2012 Seçimlerinde Obama Romney Mücadelesi

Posted April 18th, 2012 at 8:41 pm (UTC-5)
1 comment

Barack Obama ve Mitt Romney

Barış Ornarlı – Washington

2012 genel seçimlerinde Başkan Barack Obama’nın rakibinin eski Massachusetts valisi Mitt Romney olacağı hemen hemen kesinleşti. Gerçi önseçimler henüz tamamlanmış değil – bu süreç yazın yapılacak parti kurultaylarına kadar devam edecek. Ancak eski Pennsylvania senatörü Rick Santorum’un çekilmesiyle muhalefetin adayının Romney olacağı konusunda kuşkuya yer kalmadı.

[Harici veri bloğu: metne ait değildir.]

(** C5, amended: on a non-leaf node that passes the frustum test,
    [UpdateNode] subdivides exactly when the binary32 number
    [sqrtf(dx * dx + dz * dz)], with [dx = cameraPos.x - X] and
    [dz = cameraPos.z - Z] and every operation rounded to nearest, is
    strictly below the binary32 product [Size * 1.5f].  Subdividing clears
    the visible flag and repeats the procedure on the four children in the
    order NW, NE, SW, SE, each child starting from the counters the one
    before it left; otherwise the node keeps its flag, takes the next render
    slot and its children are not touched.  When the computed distance
    equals the product the node is used as it is.  On the scenario terrain
    the root (size 512) is used as it is with the camera at (768, 0, 0), at
    exact distance 768, and subdivided into its four children with the
    camera one binary32 step closer. *)
Theorem C5_subdivides_iff_computed_distance_below_threshold :
  (forall (cameraPos : XMFLOAT3.t) (frustumPlanes : Planes) (q : QuadTree)
          (f : TerrainNode.fields) (c0 c1 c2 c3 : option TerrainNode),
     TerrainNode.IsLeaf f = false ->
     Intersects (TerrainNode.Bounds f) frustumPlanes = true ->
     let dx := (XMFLOAT3.x cameraPos - TerrainNode.X f)%f32 in
     let dz := (XMFLOAT3.z cameraPos - TerrainNode.Z f)%f32 in
     let distance := Float32.sqrtf (dx * dx + dz * dz)%f32 in
     let threshold := (TerrainNode.Size f * f1_5)%f32 in
     let result := UpdateNode cameraPos frustumPlanes (Node f c0 c1 c2 c3) q in
     let f' := set_LODLevel (CalculateLOD q f cameraPos) f in
     let r0 := recursed_into cameraPos frustumPlanes c0 q in
     let r1 := recursed_into cameraPos frustumPlanes c1 (snd r0) in
     let r2 := recursed_into cameraPos frustumPlanes c2 (snd r1) in
     let r3 := recursed_into cameraPos frustumPlanes c3 (snd r2) in
     let subdivided :=
       (Node (set_IsVisible false f') (fst r0) (fst r1) (fst r2) (fst r3),
        snd r3) in
     let used_as_it_is :=
       (Node (set_ObjectCBIndex (mNextObjectCBIndex q) (set_IsVisible true f'))
          c0 c1 c2 c3,
        set_mVisibleNodeCount (wrap_int (mVisibleNodeCount q + 1))
          (set_mNextObjectCBIndex (wrap_uint (mNextObjectCBIndex q + 1)) q)) in
     (TerrainNode.IsVisible (fields_of (fst result)) = false
      <-> (distance <? threshold)%f32 = true) /\
     ((distance <? threshold)%f32 = true -> result = subdivided) /\
     ((distance <? threshold)%f32 = false -> result = used_as_it_is) /\
     (distance = threshold -> result = used_as_it_is)) /\
  (let f := fields_of root512 in
   TerrainNode.X f = f0 /\ TerrainNode.Z f = f0 /\ TerrainNode.Size f = f512 /\
   (TerrainNode.Size f * f1_5)%f32 = f768 /\
   cameraAt768 = XMFLOAT3.mk f768 f0 f0 /\
   exactly_closer_than_one_and_a_half_sizes f cameraAt768 = false /\
   GetVisibleNodes (Update cameraAt768 acceptAll terrain512) [] = [[]] /\
   cameraBelow768
   = XMFLOAT3.mk (SFpred Float32.prec Float32.emax f768) f0 f0 /\
   exactly_closer_than_one_and_a_half_sizes f cameraBelow768 = true /\
   GetVisibleNodes (Update cameraBelow768 acceptAll terrain512) []
   = [[0]; [1]; [2]; [3]]%nat).
Proof.
  split; [ | cbv zeta; conjuncts; by_computation].
  intros cameraPos frustumPlanes q f c0 c1 c2 c3 Hleaf Hin
         dx dz distance threshold result f' r0 r1 r2 r3
         subdivided used_as_it_is.
  assert (Hresult : result = if (distance <? threshold)%f32 then subdivided
                             else used_as_it_is).
  { subst result subdivided used_as_it_is r3 r2 r1 r0.
    rewrite UpdateNode_unfold, Hin, Hleaf.
    cbv zeta. simpl negb. rewrite andb_true_l.
    rewrite !recursed_into_visit_child.
    unfold horizontalDistance. fold dx dz distance threshold f'.
    reflexivity. }
  pose proof (ltb_irrefl threshold) as Hirr.
  destruct (distance <? threshold)%f32 eqn:Hlt.
  - split; [ | split; [ | split]].
    + split; [reflexivity | intros _].
      rewrite Hresult. subst subdivided f'. destruct f; reflexivity.
    + intros _. exact Hresult.
    + discriminate.
    + intros E. rewrite E in Hlt. congruence.
  - split; [ | split; [ | split]].
    + split; [ | discriminate].
      rewrite Hresult. subst used_as_it_is f'. destruct f; simpl.
      discriminate.
    + discriminate.
    + intros _. exact Hresult.
    + intros _. exact Hresult.
Qed.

Kamuoyu yoklamaları Obama ile Romney arasındaki mücadelenin çekişmeli geçeceğine işaret ediyor.  Gerçi Şubat ayında tüm yoklamalar Obama’nın Romney’e kıyasla arayı açtığını gösteriyordu ancak Cumhuriyetçi Parti içindeki yarışın büyük ölçüde sona ermesiyle Obama karşıtlarının Romney’in arkasında toparlanmaya başladığı düşünülüyor.

Nisan ayında yapılan 8 ayrı kamuoyu yoklamasına bakıldığında Obama’nın aybaşında daha iyi bir konumda olduğu, son günlerde yapılan araştırmalarda zemin kaybettiği görülüyor. 16 Nisan tarihinde yayınlanan CNN/ORC yoklamasında Obama 9 puanla öndeyken, bugün yayınlanan CBS/New York Times araştırmasında iki adayın berabere olduğunu görülüyor.

Huffington Post, Haziran 2011 tarihinden bu yana Obama ve Romney arasındaki çekişmeyi sergileyen kamuoyu yoklamalarını derledi:

Araştırmalar adaylar arasındaki çekişmeyi gösterirken Amerika’df seçimlere daha 7 ay var. Seçmenin tercihinin sonbaharda netleşmesi bekleniyor.